Aim of the exercise — Give back all of the data exactly.

Dataset content —
(** X15 at the remote of the examples, in the state where the task of
    [web] has incremented the counter and not yet appended its error. *)
Lemma scanErrors_count_leads_slice_witness :
  ∃ p, length (errors (scanErrs (shared p))) = 0%nat
       ∧ count (scanErrs (shared p)) = 1
       ∧ Z.of_nat (length (errors (scanErrs (shared p)))) ≤ count (scanErrs (shared p))
       ∧ count (scanErrs (shared p))
         ≤ Z.of_nat (length (errors (scanErrs (shared p)))) + Z.of_nat (length (running p)).
Proof.
  exists {| todo := [Demo.cli; Demo.ops; Demo.doc];
            running := [(projectTask (Demo.rt Demo.remote) Demo.src Demo.api).1;
                        [ErrorsAppend Demo.webError]];
            shared := {| chunksChan := [];
                         scanErrs := {| count := 1; errors := [] |};
                         scanned := 0 |} |}.
  split; [reflexivity |]. split; [reflexivity |].
  apply (scanErrors_count_leads_slice (Demo.rt Demo.remote) Demo.src []
           [Demo.api; Demo.web; Demo.cli; Demo.ops; Demo.doc]).
  - unfold Chunks_reaches.
    eapply rtc_l.
    { apply (step_Go _ _ Demo.api [Demo.web; Demo.cli; Demo.ops; Demo.doc] []).
      vm_compute. reflexivity. }
    eapply rtc_l.
    { apply (step_Go _ _ Demo.web [Demo.cli; Demo.ops; Demo.doc]). vm_compute. reflexivity. }
    cbv beta. rewrite demo_task_web. cbn [fst app].
    eapply rtc_l.
    { apply (step_op _ _ _ [_] (HttpDo _) _ []). }
    eapply rtc_l.
    { apply (step_op _ _ _ [_] CountAdd _ []). }
    apply rtc_refl.
  - vm_compute. reflexivity.
Defined.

Solution to this task —
(** X15 at the remote of the examples, in the state where the task of
    [web] has incremented the counter and not yet appended its error. *)
Lemma scanErrors_count_leads_slice_witness :
  ∃ p, length (errors (scanErrs (shared p))) = 0%nat
       ∧ count (scanErrs (shared p)) = 1
       ∧ Z.of_nat (length (errors (scanErrs (shared p)))) ≤ count (scanErrs (shared p))
       ∧ count (scanErrs (shared p))
         ≤ Z.of_nat (length (errors (scanErrs (shared p)))) + Z.of_nat (length (running p)).
Proof.
  exists {| todo := [Demo.cli; Demo.ops; Demo.doc];
            running := [(projectTask (Demo.rt Demo.remote) Demo.src Demo.api).1;
                        [ErrorsAppend Demo.webError]];
            shared := {| chunksChan := [];
                         scanErrs := {| count := 1; errors := [] |};
                         scanned := 0 |} |}.
  split; [reflexivity |]. split; [reflexivity |].
  apply (scanErrors_count_leads_slice (Demo.rt Demo.remote) Demo.src []
           [Demo.api; Demo.web; Demo.cli; Demo.ops; Demo.doc]).
  - unfold Chunks_reaches.
    eapply rtc_l.
    { apply (step_Go _ _ Demo.api [Demo.web; Demo.cli; Demo.ops; Demo.doc] []).
      vm_compute. reflexivity. }
    eapply rtc_l.
    { apply (step_Go _ _ Demo.web [Demo.cli; Demo.ops; Demo.doc]). vm_compute. reflexivity. }
    cbv beta. rewrite demo_task_web. cbn [fst app].
    eapply rtc_l.
    { apply (step_op _ _ _ [_] (HttpDo _) _ []). }
    eapply rtc_l.
    { apply (step_op _ _ _ [_] CountAdd _ []). }
    apply rtc_refl.
  - vm_compute. reflexivity.
Defined.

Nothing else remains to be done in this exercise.